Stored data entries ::

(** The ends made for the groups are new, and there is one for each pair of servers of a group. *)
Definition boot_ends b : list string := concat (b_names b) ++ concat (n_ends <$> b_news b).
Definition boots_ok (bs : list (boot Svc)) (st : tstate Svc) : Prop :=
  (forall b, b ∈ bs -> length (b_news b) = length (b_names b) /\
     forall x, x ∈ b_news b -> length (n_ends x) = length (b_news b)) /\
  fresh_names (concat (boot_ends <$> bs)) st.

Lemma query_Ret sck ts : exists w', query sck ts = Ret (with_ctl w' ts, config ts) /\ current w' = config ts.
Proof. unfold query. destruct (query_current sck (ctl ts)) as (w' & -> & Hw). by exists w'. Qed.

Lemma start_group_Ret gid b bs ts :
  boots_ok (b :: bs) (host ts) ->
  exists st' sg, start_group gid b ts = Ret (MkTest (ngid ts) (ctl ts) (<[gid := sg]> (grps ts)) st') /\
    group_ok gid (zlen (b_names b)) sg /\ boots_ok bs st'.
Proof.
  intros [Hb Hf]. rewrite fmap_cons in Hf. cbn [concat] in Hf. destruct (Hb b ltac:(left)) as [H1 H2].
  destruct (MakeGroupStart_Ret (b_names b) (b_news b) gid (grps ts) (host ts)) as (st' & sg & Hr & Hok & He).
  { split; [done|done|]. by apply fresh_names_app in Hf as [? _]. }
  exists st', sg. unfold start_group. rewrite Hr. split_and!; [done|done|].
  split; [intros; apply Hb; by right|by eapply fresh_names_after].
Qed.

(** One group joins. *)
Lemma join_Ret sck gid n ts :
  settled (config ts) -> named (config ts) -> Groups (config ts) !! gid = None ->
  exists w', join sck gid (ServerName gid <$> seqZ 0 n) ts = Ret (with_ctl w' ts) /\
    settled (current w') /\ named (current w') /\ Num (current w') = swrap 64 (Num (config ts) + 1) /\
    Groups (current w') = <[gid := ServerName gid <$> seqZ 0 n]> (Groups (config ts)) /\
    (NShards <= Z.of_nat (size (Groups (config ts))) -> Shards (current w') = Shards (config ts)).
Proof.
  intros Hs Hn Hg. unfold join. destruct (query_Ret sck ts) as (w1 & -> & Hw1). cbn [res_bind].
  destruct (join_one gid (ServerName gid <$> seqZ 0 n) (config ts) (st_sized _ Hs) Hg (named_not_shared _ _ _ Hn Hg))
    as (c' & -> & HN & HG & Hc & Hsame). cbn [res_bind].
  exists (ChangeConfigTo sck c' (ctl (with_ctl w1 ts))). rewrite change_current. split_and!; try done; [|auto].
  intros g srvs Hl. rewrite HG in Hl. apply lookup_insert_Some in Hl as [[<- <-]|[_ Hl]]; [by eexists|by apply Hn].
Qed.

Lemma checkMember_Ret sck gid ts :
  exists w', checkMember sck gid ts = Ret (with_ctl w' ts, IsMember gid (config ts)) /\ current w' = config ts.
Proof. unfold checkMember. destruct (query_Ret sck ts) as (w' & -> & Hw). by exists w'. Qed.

YOUR INSTRUCTIONS :: Retype exactly the lines from the start of the entries through the one with "Groups (current w')"; include both ends.

WRITTEN SOLUTION ::
(** The ends made for the groups are new, and there is one for each pair of servers of a group. *)
Definition boot_ends b : list string := concat (b_names b) ++ concat (n_ends <$> b_news b).
Definition boots_ok (bs : list (boot Svc)) (st : tstate Svc) : Prop :=
  (forall b, b ∈ bs -> length (b_news b) = length (b_names b) /\
     forall x, x ∈ b_news b -> length (n_ends x) = length (b_news b)) /\
  fresh_names (concat (boot_ends <$> bs)) st.

Lemma query_Ret sck ts : exists w', query sck ts = Ret (with_ctl w' ts, config ts) /\ current w' = config ts.
Proof. unfold query. destruct (query_current sck (ctl ts)) as (w' & -> & Hw). by exists w'. Qed.

Lemma start_group_Ret gid b bs ts :
  boots_ok (b :: bs) (host ts) ->
  exists st' sg, start_group gid b ts = Ret (MkTest (ngid ts) (ctl ts) (<[gid := sg]> (grps ts)) st') /\
    group_ok gid (zlen (b_names b)) sg /\ boots_ok bs st'.
Proof.
  intros [Hb Hf]. rewrite fmap_cons in Hf. cbn [concat] in Hf. destruct (Hb b ltac:(left)) as [H1 H2].
  destruct (MakeGroupStart_Ret (b_names b) (b_news b) gid (grps ts) (host ts)) as (st' & sg & Hr & Hok & He).
  { split; [done|done|]. by apply fresh_names_app in Hf as [? _]. }
  exists st', sg. unfold start_group. rewrite Hr. split_and!; [done|done|].
  split; [intros; apply Hb; by right|by eapply fresh_names_after].
Qed.

(** One group joins. *)
Lemma join_Ret sck gid n ts :
  settled (config ts) -> named (config ts) -> Groups (config ts) !! gid = None ->
  exists w', join sck gid (ServerName gid <$> seqZ 0 n) ts = Ret (with_ctl w' ts) /\
    settled (current w') /\ named (current w') /\ Num (current w') = swrap 64 (Num (config ts) + 1) /\
    Groups (current w') = <[gid := ServerName gid <$> seqZ 0 n]> (Groups (config ts)) /\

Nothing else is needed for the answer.